# Two meanings to affine independence? (help me clear up my misunderstanding)

I must be misunderstanding something. Let's look at the following two definitions for a set of points $S=\{v_1,v_2,...,v_k\}$ to be affinely independent:

1) S is affinely independent if the set $\{v_2-v_1, v_3-v_1, ..., v_k-v_1 \}$ is linearly independent. see http://homepages.rpi.edu/~mitchj/handouts/faces/.
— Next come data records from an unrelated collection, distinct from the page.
(* ===== verification/EventBridge.v ===== *)
(** * From the runtime's events to browsers

    The stateful half of [apps/web/server/src/event_projection.rs], the loop of
    [server/src/main.rs] that feeds it, the live channel of [routes/events.rs], the replay of
    [routes/tasks.rs] and the artifacts of [routes/artifacts.rs].  A frame of the runtime is
    stored with what it changes in one transaction, and only then sent to the browsers of
    its organization.  The tables that these transactions touch are a record; a transaction
    is a function on it.  Ids, the clock, base64, URLs and JSON text are arguments. *)

From S2P Require Import Prelude RustStr Utf8 MachineInt ResponseModel Approval WorldState Projection GitSource RunScheduler RunSchedulerFacts.
Open Scope nat_scope.

(** ** Tables *)

(** A row of [run_events], which is also what browsers get of it. *)
Record RunEvent := mkRunEvent {
  row_id : Uuid;
  sequence : Z;
  row_run : Uuid;
  row_type : str;
  row_thread : option str;
  row_turn : option str;
  row_item : option str;
  row_payload : Json;
  row_created_at : Timestamp
}.

Inductive ReplyState := ReplyPending | ReplyReady | ReplyFailed.
#[export] Instance ReplyState_eq_dec : EqDecision ReplyState.
Proof. solve_decision. Defined.

(** The key of [reply_artifacts]: run, thread, server and address. *)
Abbreviation ReplyKey := (Uuid * str * str * str)%type.
Lemma rstep_keeps_orders w w' : rstep w w' → keeps_orders (rdb w) (rdb w').
Proof.
  intros Hs id row Hr. destruct (rstep_outcome w w' id Hs) as [E|[[E _]|(r & p' & E & E' & _)]].
  - exists row. by rewrite E.
  - congruence.
  - assert (r = row) as -> by congruence. by eexists.
Qed.

Lemma rstep_keeps d d' : (∀ u, rstep (mkRunWorld d u) (mkRunWorld d' u)) → keeps_orders d d'.
Proof. intros H. exact (rstep_keeps_orders _ _ (H ∅)). Qed.

(** ** What storing a frame changes *)

(** A terminal belongs to the organization of its run. *)
Definition terminals_ok (db : EventDb) : Prop :=
  ∀ process t, terminals db !! process = Some t →
    ∃ row, runs (run_db db) !! terminal_run t = Some row ∧ order_organization (order row) = terminal_organization t.

(** The log of events is untouched, and what it refers to is still there. *)
Record log_kept (db db' : EventDb) : Prop := mkKept {
  kept_events : run_events db' = run_events db;
  kept_sequence : next_sequence db' = next_sequence db;
  kept_orders : keeps_orders (run_db db) (run_db db');
  kept_terminals : terminals_ok db → terminals_ok db'
}.

#[export] Instance log_kept_preorder : PreOrder log_kept.
Proof.
  split; [by intros db; split|]. intros d1 d2 d3 [] []. split; [congruence|congruence|by etransitivity|auto].
Qed.

Lemma keeps_terminals db db' : keeps_orders (run_db db) (run_db db') → terminals db' = terminals db →
  terminals_ok db → terminals_ok db'.
Proof.
  intros Hk E Hok process t. rewrite E. intros (row & Hr & Ho)%Hok. destruct (Hk _ _ Hr) as (row' & ? & Heq).
  exists row'. split; [done|congruence].
Qed.

Lemma set_run_db_kept f db : keeps_orders (run_db db) (f (run_db db)) → log_kept db (set_run_db f db).
Proof. intros Hk. split; [done..|]. by apply keeps_terminals. Qed.

Lemma other_tables_kept titles' replies' inlines' db :
  log_kept db (mkEventDb (run_db db) titles' (run_events db) (next_sequence db) replies' inlines' (terminals db)).
Proof. by split. Qed.

Lemma apply_lifecycle_kept event run db : log_kept db (apply_lifecycle event run db).
Proof.
  unfold apply_lifecycle, set_title. repeat case_match; try done; try apply other_tables_kept;
    apply set_run_db_kept, rstep_keeps; intros u; econstructor.
Qed.

Lemma close_terminal_kept process failed db : log_kept db (close_terminal process failed db).
Proof.
  split; [done..|]. intros Hok process' t. cbn [terminals close_terminal run_db]. intros Ht.
  apply lookup_alter_Some in Ht as [(<- & t' & Ht & ->)|[_ Ht]]; [|by eapply Hok]. by apply (Hok process t').
Qed.
End facts.

Section projection_facts.
Context `{JT : !JsonText} `{F64 : !Float64} `{GC : !GitChecks}.
Context (show_uuid : Uuid → str) (base64_decode : str → option (list N)) (show_time : Timestamp → str).

Lemma register_reply_artifacts_kept fresh event run o db : log_kept db (register_reply_artifacts fresh event run o db).
Proof.
  unfold register_reply_artifacts. generalize (Projection.reply_artifacts event) as l. intros l.
  repeat case_match; try done. revert db. induction l as [|a l IH]; intros db; [done|]. cbn [foldl]. etransitivity; [|apply IH]. apply other_tables_kept.
Qed.

Lemma register_inline_kept event run o db db' :
  register_inline_visualization_artifact show_uuid event run o db = Ok db' → log_kept db db'.
Proof.
  unfold register_inline_visualization_artifact. case_match; [by intros [= <-]|].
  destruct (inline_artifact event), (event_turn event), (event_item event); try (by intros [= <-]).
  intros (payload & _ & Hr)%rbind_ok. repeat case_match; simplify_eq; [done|apply other_tables_kept].
Qed.

Lemma artifact_stage_kept failed fresh event run o db db' payload :
  artifact_stage show_uuid failed fresh event run o db = Ok (db', payload) → log_kept db db'.
Proof.
  unfold artifact_stage. case_match; [done|]. intros (db1 & H1 & [= <- <-])%rbind_ok.
  etransitivity; [apply register_reply_artifacts_kept|by eapply register_inline_kept].
Qed.
(* ===== verification/ThreadHistory.v ===== *)
(** * The history of a thread as browsers see it

    [routes/threads.rs]: turns of the runtime are projected like events, messages get the
    artifacts they embed, and the requests for approval, which only the platform knows, are
    put where they belong among the items. *)

From S2P Require Import Prelude RustStr ResponseModel Approval WorldState Projection RunScheduler EventBridge.
Open Scope nat_scope.

(** ** Embedded artifacts *)

(** [JOIN run_events producer ON ...] with the conditions on the producer. *)
Definition has_producer (db : EventDb) (run : Uuid) (a : InlineArtifact) : bool :=
  existsb (fun e =>
    (row_run e =? run)%N && bool_decide (row_item e = Some (inline_producer a)) &&
    seqb (row_type e) (lit "codex.item.completed") && bool_decide (row_thread e = Some (inline_thread a)) &&
    bool_decide (row_turn e = Some (inline_turn a))) (run_events db).

Definition stored_artifact (db : EventDb) (run : Uuid) (ref : str) : option Json :=
  a ← inlines db !! (run, ref);
  row ← runs (run_db db) !! run;
  if has_producer db run a && bool_decide (codex_thread_id (progress row) = Some (inline_thread a))
  then Some (JObject [(lit "ref", JString ref);
                      (lit "renderer", JObject [(lit "kind", JString (inline_kind a)); (lit "payload", inline_payload a)])])
  else None.

Definition resolve_inline_artifacts (db : EventDb) (run : Uuid) (text : str) : list Json :=
  omap (stored_artifact db run) (inline_artifact_refs text).

Definition with_items (items : list Json) (turn : ThreadHistoryTurn) : ThreadHistoryTurn :=
  mkHistoryTurn (history_turn_id turn) (history_status turn) items (history_error turn) (started_at turn)
    (completed_at turn) (duration_ms turn).

Definition embed_artifacts (db : EventDb) (run : Uuid) (item : Json) : Json :=
  if negb (bool_decide (get (lit "type") item ≫= as_str = Some (lit "agentMessage"))) then item
  else match get (lit "text") item ≫= as_str with
       | None => item
       | Some text =>
           match resolve_inline_artifacts db run text with
           | [] => item
           | artifacts => on_object (obj_insert (lit "inlineArtifacts") (JArray artifacts)) item
           end
       end.

Definition project_turn_with_refs (db : EventDb) (run : Uuid) (value : Json) : result ThreadHistoryTurn TurnError :=
  let? turn := project_turn value in
  Ok (with_items (map (embed_artifacts db run) (history_items turn)) turn).

(** ** Requests for approval *)

Record ApprovalOverlay := mkOverlay {
  overlay_sequence : Z;
  overlay_tool : option str;
  overlay_item : Json
}.

Record ThreadHistoryOverlay := mkHistoryOverlay {
  item_sequences : gmap str Z;
  approvals_by_turn : gmap str (list ApprovalOverlay)
}.

Definition public_approval_status (s : ApprovalState) : option str :=
  match s with
  | SPending | SDispatching | SDeliveryUnknown => Some (lit "pending")
  | SApproved => Some (lit "accepted")
  | SRejected => Some (lit "declined")
  | SAnswered => Some (lit "answered")
  | SCancelled => Some (lit "cancelled")
  | SExpired => None
  end.

(** The word with a backslash and a quotation mark. *)
Definition TOOL_MARKER : str := lit "tool " ++ [backslash; 34%N].

Definition trimmed_field (request : Fields) (field : str) : option str :=
  value ← field_str request field; let value := trim value in if seqb value [] then None else Some value.

Definition requested_tool_name (request : option Fields) : option str :=
  request ← request;
  match trimmed_field request (lit "tool"), trimmed_field request (lit "toolName") with
  | Some tool, _ => Some tool
  | None, Some tool => Some tool
  | None, None =>
      message ← field_str request (lit "message");
      '(_, rest) ← split_once TOOL_MARKER message;
      let tool := trim (default [] (head (split_on 34%N rest))) in
      if seqb tool [] then None else Some tool
  end.

(** The question of the runtime for such a request, in [core/src/mcp_tool_call.rs]. *)
Definition build_mcp_tool_approval_fallback_message (server tool_name : str) (connector_name : option str) : str :=
  let actor :=
    match (name ← connector_name; let name := trim name in if seqb name [] then None else Some name) with
    | Some name => name
    | None => if seqb server (lit "codex_apps") then lit "this app" else lit "the " ++ server ++ lit " MCP server"
    end in
  lit "Allow " ++ actor ++ lit " to run tool " ++ [34%N] ++ tool_name ++ [34%N] ++ lit "?".

Definition HISTORY_EVENT_TYPES : list str :=
  [lit "codex.item.started"; lit "codex.item.completed"; lit "platform.approval.requested"; lit "platform.approval.resolved"].

(** The rows of the statement, [ORDER BY events.sequence]. *)
Definition history_rows (db : EventDb) (run : Uuid) : list RunEvent :=
  sort_by (fun a b => (sequence a <=? sequence b)%Z)
    (List.filter (fun e => (row_run e =? run)%N && existsb (seqb (row_type e)) HISTORY_EVENT_TYPES) (run_events db)).

Definition event_data (e : RunEvent) (key : str) : option Json := get (lit "data") (row_payload e) ≫= get key.

(** The approvals that have been resolved, by the ids in the events. *)
Definition resolved_ids (rows : list RunEvent) : list str :=
  omap (fun e => if seqb (row_type e) (lit "platform.approval.resolved") then event_data e (lit "requestId") ≫= as_str else None) rows.

Section history.
Context (show_uuid : Uuid → str).

(** [LEFT JOIN approvals ON approvals.run_id = events.run_id AND approvals.id::text = ...] *)
Definition approval_state (approvals_db : Db) (run : Uuid) (id : str) : option ApprovalState :=
  state ∘ snd <$> find_first (fun '(i, a) => (approval_run a =? run)%N && seqb (show_uuid i) id)
                    (map_to_list (approvals approvals_db)).

Definition approval_status (approvals_db : Db) (run : Uuid) (resolved : list str) (id : str) : str :=
  match approval_state approvals_db run id ≫= public_approval_status with
  | Some status => status
  | None => if existsb (seqb id) resolved then lit "resolved" else lit "pending"
  end.

Definition insert_value (key : str) (value : option Json) (o : Fields) : Fields :=
  match value with Some v => obj_insert key v o | None => o end.

(** What is shown of a request. *)
Definition approval_item (status : str) (id : str) (request : option Fields) : Json :=
  let field key := request ≫= assoc (lit key) in
  let text :=
    match or_else (field "message"%string) (field "reason"%string) ≫= as_str with
    | Some text => if seqb (trim text) [] then lit "Approval requested" else text
    | None => lit "Approval requested"
    end in
  let base := [(lit "approvalRequestId", JString id); (lit "approvalStatus", JString status);
               (lit "id", JString (lit "approval-" ++ id)); (lit "text", JString text);
               (lit "type", JString (lit "platformApproval"))] in
  JObject
    (insert_value (lit "approvalUrl") (if seqb status (lit "pending") then field "url"%string else None)
       (insert_value (lit "approvalServerName") (field "serverName"%string)
          (insert_value (lit "approvalMode") (field "mode"%string)
             (insert_value (lit "approvalTool") (JString <$> requested_tool_name request) base)))).

(** One row of the loop. *)
Definition overlay_row (approvals_db : Db) (run : Uuid) (resolved : list str) (overlay : ThreadHistoryOverlay) (e : RunEvent) :
    ThreadHistoryOverlay :=
  if existsb (seqb (row_type e)) [lit "codex.item.started"; lit "codex.item.completed"] then
    match row_item e with
    | Some item =>
        mkHistoryOverlay
          (match item_sequences overlay !! item with
           | Some _ => item_sequences overlay
           | None => <[item := sequence e]> (item_sequences overlay)
           end) (approvals_by_turn overlay)
    | None => overlay
    end
  else if negb (seqb (row_type e) (lit "platform.approval.requested")) then overlay
  else match row_turn e, event_data e (lit "approvalId") ≫= as_str with
       | Some turn, Some id =>
           let request := event_data e (lit "requestParams") ≫= as_object in
           let status := approval_status approvals_db run resolved id in
           mkHistoryOverlay (item_sequences overlay)
             (<[turn := default [] (approvals_by_turn overlay !! turn) ++
                          [mkOverlay (sequence e) (requested_tool_name request) (approval_item status id request)]]>
                (approvals_by_turn overlay))
       | _, _ => overlay
       end.

Definition load_history_overlay (approvals_db : Db) (db : EventDb) (run : Uuid) : ThreadHistoryOverlay :=
  let rows := history_rows db run in
  let overlay := foldl (overlay_row approvals_db run (resolved_ids rows)) (mkHistoryOverlay ∅ ∅) rows in
  mkHistoryOverlay (item_sequences overlay)
    (sort_by (fun a b => (overlay_sequence a <=? overlay_sequence b)%Z) <$> approvals_by_turn overlay).
End history.

(** *** Placing them *)

Section apply.
Context (overlay : ThreadHistoryOverlay).

Definition item_sequence (item : Json) : option Z := (get (lit "id") item ≫= as_str) ≫= (item_sequences overlay !!.).

(** The call that a request asks for: a call of the tool that was seen before it. *)
Definition is_requested_call (tool : str) (s : Z) (item : Json) : bool :=
  bool_decide (get (lit "type") item ≫= as_str = Some (lit "mcpToolCall")) &&
  bool_decide (get (lit "tool") item ≫= as_str = Some tool) &&
  match item_sequence item with Some n => (n <=? s)%Z | None => false end.

Definition is_tool_approval (tool : str) (item : Json) : bool :=
  bool_decide (get (lit "type") item ≫= as_str = Some (lit "platformApproval")) &&
  bool_decide (get (lit "approvalTool") item ≫= as_str = Some tool).

(** The [while] loop: how many approvals of the tool follow. *)
Fixpoint leading (p : Json → bool) (items : list Json) : nat :=
  match items with
  | item :: items => if p item then S (leading p items) else 0
  | [] => 0
  end.

Definition is_later (s : Z) (item : Json) : bool := match item_sequence item with Some n => (s <? n)%Z | None => false end.

(** [position] *)
Fixpoint position (p : Json → bool) (items : list Json) : option nat :=
  match items with
  | item :: items => if p item then Some 0 else S <$> position p items
  | [] => None
  end.

Definition insert_at (items : list Json) (a : ApprovalOverlay) : nat :=
  match (tool ← overlay_tool a; i ← rposition (is_requested_call tool (overlay_sequence a)) items; Some (tool, i)) with
  | Some (tool, i) => S i + leading (is_tool_approval tool) (drop (S i) items)
  | None => default (length items) (position (is_later (overlay_sequence a)) items)
  end.

(** [Vec::insert] panics beyond the end. *)
Definition vec_insert {A} (i : nat) (x : A) (l : list A) : option (list A) :=
  if i <=? length l then Some (take i l ++ x :: drop i l) else None.

Definition apply_overlay (turn : ThreadHistoryTurn) : option ThreadHistoryTurn :=
  items ← ofold (fun items a => vec_insert (insert_at items a) (overlay_item a) items) (history_items turn)
            (default [] (approvals_by_turn overlay !! history_turn_id turn));
  Some (with_items items turn).
End apply.

(** ** The routes *)

Inductive HistoryFailure := HistoryNotFound | HistoryBadRequest | HistoryBadGateway | HistoryPanic.

Record ThreadContext := mkThreadContext {
  context_task : Uuid;
  context_workspace : Uuid;
  context_thread : str
}.

Definition authorized_thread (db : RunDb) (user : AuthenticatedUser) (run : Uuid) : result ThreadContext HistoryFailure :=
  match (row ← runs db !! run; ws ← workspace_id (progress row); workspace ← workspaces db !! ws; Some (row, ws, workspace)) with
  | None => Err HistoryNotFound
  | Some (row, ws, workspace) =>
      if negb ((order_organization (order row) =? user_organization user)%N &&
               (workspace_organization workspace =? user_organization user)%N) then Err HistoryNotFound
      else if bool_decide (workspace_state workspace = WRetired) ||
              negb (bool_decide (requested_by (order row) = Some (user_id user))) &&
              negb (existsb (seqb (user_role user)) [lit "owner"; lit "admin"]) then Err HistoryNotFound
      else match codex_thread_id (progress row) with
           | None => Err HistoryBadRequest
           | Some thread => Ok (mkThreadContext (order_task (order row)) ws thread)
           end
  end.

Record ThreadHistoryStatus := mkHistoryStatus { status_type : str; active_flags : list str }.

Definition project_thread_status (value : option Json) : ThreadHistoryStatus :=
  let object := value ≫= as_object in
  mkHistoryStatus (default (lit "notLoaded") (object ≫= (fun o => field_str o (lit "type"))))
    (omap as_str (default [] ((object ≫= assoc (lit "activeFlags")) ≫= as_array))).

Record ThreadHistory := mkThreadHistory {
  thread_history_id : str;
  thread_name : option str;
  thread_preview : str;
  thread_created_at : Z;
  thread_updated_at : Z;
  thread_status : ThreadHistoryStatus;
  thread_turns : list ThreadHistoryTurn
}.

Definition project_thread (db : EventDb) (run : Uuid) (expected_id : str) (value : Json) : result ThreadHistory HistoryFailure :=
  match as_object value with
  | None => Err HistoryBadGateway
  | Some object =>
      if negb (bool_decide (field_str object (lit "id") = Some expected_id)) then Err HistoryBadGateway
      else
        let? turns := try_map (fun turn => map_err (fun _ => HistoryBadGateway) (project_turn_with_refs db run turn))
                        (default [] (assoc (lit "turns") object ≫= as_array)) in
        Ok (mkThreadHistory expected_id (field_str object (lit "name")) (default [] (field_str object (lit "preview")))
              (default 0%Z (assoc (lit "createdAt") object ≫= as_i64)) (default 0%Z (assoc (lit "updatedAt") object ≫= as_i64))
              (project_thread_status (assoc (lit "status") object)) turns)
  end.

(** [read]; [answer] is what the runtime says of the thread it was asked for. *)
Definition read_thread (db : EventDb) (user : AuthenticatedUser) (run : Uuid) (answer : str → option Json) :
    result ThreadHistory HistoryFailure :=
  let? context := authorized_thread (run_db db) user run in
  match answer (context_thread context) ≫= get (lit "thread") with
  | None => Err HistoryBadGateway
  | Some thread => project_thread db run (context_thread context) thread
  end.

Definition list_turns (show_uuid : Uuid → str) (approvals_db : Db) (db : EventDb) (user : AuthenticatedUser) (run : Uuid)
    (answer : str → option (list Json)) : result (list ThreadHistoryTurn) HistoryFailure :=
  let? context := authorized_thread (run_db db) user run in
  match answer (context_thread context) with
  | None => Err HistoryBadGateway
  | Some turns =>
      let overlay := load_history_overlay show_uuid approvals_db db run in
      try_map (fun turn =>
        let? turn := map_err (fun _ => HistoryBadGateway) (project_turn_with_refs db run turn) in
        match apply_overlay overlay turn with Some turn => Ok turn | None => Err HistoryPanic end) turns
  end.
2) If no three points in $S$ lie on a line, no 4 points lie on a plane, no 5 points lie on a 3-dimensional subspace, etc. See Affine dimension of a simplex

Here is an example to show that the two definitions are inequivalent: take one facet of a cube. If we translate it such that it includes the origin, we get that it has affine dimension 2 according to definition 1.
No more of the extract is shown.